- _ASSIGNMENT_:
Print, please, the line that contains "records : list ptr;" and each line after it to the end of the entries, unchanged and with nothing else.

- _DATA EXTRACTS_:
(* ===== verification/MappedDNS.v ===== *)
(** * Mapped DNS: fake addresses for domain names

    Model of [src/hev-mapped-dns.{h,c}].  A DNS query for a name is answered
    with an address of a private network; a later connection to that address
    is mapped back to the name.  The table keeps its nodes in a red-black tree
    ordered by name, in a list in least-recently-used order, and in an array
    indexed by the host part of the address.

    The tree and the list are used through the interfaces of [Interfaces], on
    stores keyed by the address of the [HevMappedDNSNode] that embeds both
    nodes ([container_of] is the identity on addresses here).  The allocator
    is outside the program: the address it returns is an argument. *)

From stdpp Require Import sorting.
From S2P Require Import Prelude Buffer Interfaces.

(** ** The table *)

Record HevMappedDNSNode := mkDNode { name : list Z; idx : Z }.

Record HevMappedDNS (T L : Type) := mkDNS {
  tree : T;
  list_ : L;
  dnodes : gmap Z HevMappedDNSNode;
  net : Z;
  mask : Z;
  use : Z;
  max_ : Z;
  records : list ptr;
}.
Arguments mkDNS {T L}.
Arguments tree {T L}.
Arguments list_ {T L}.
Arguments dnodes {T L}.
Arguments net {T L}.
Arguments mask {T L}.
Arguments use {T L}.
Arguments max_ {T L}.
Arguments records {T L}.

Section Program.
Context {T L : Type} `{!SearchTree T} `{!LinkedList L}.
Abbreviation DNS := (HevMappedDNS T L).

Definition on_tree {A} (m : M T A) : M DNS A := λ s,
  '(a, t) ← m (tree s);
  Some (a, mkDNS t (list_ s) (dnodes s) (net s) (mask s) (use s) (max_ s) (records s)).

- _RESPONSE TO THIS TASK_:
  records : list ptr;
}.
Arguments mkDNS {T L}.
Arguments tree {T L}.
Arguments list_ {T L}.
Arguments dnodes {T L}.
Arguments net {T L}.
Arguments mask {T L}.
Arguments use {T L}.
Arguments max_ {T L}.
Arguments records {T L}.

Section Program.
Context {T L : Type} `{!SearchTree T} `{!LinkedList L}.
Abbreviation DNS := (HevMappedDNS T L).

Definition on_tree {A} (m : M T A) : M DNS A := λ s,
  '(a, t) ← m (tree s);
  Some (a, mkDNS t (list_ s) (dnodes s) (net s) (mask s) (use s) (max_ s) (records s)).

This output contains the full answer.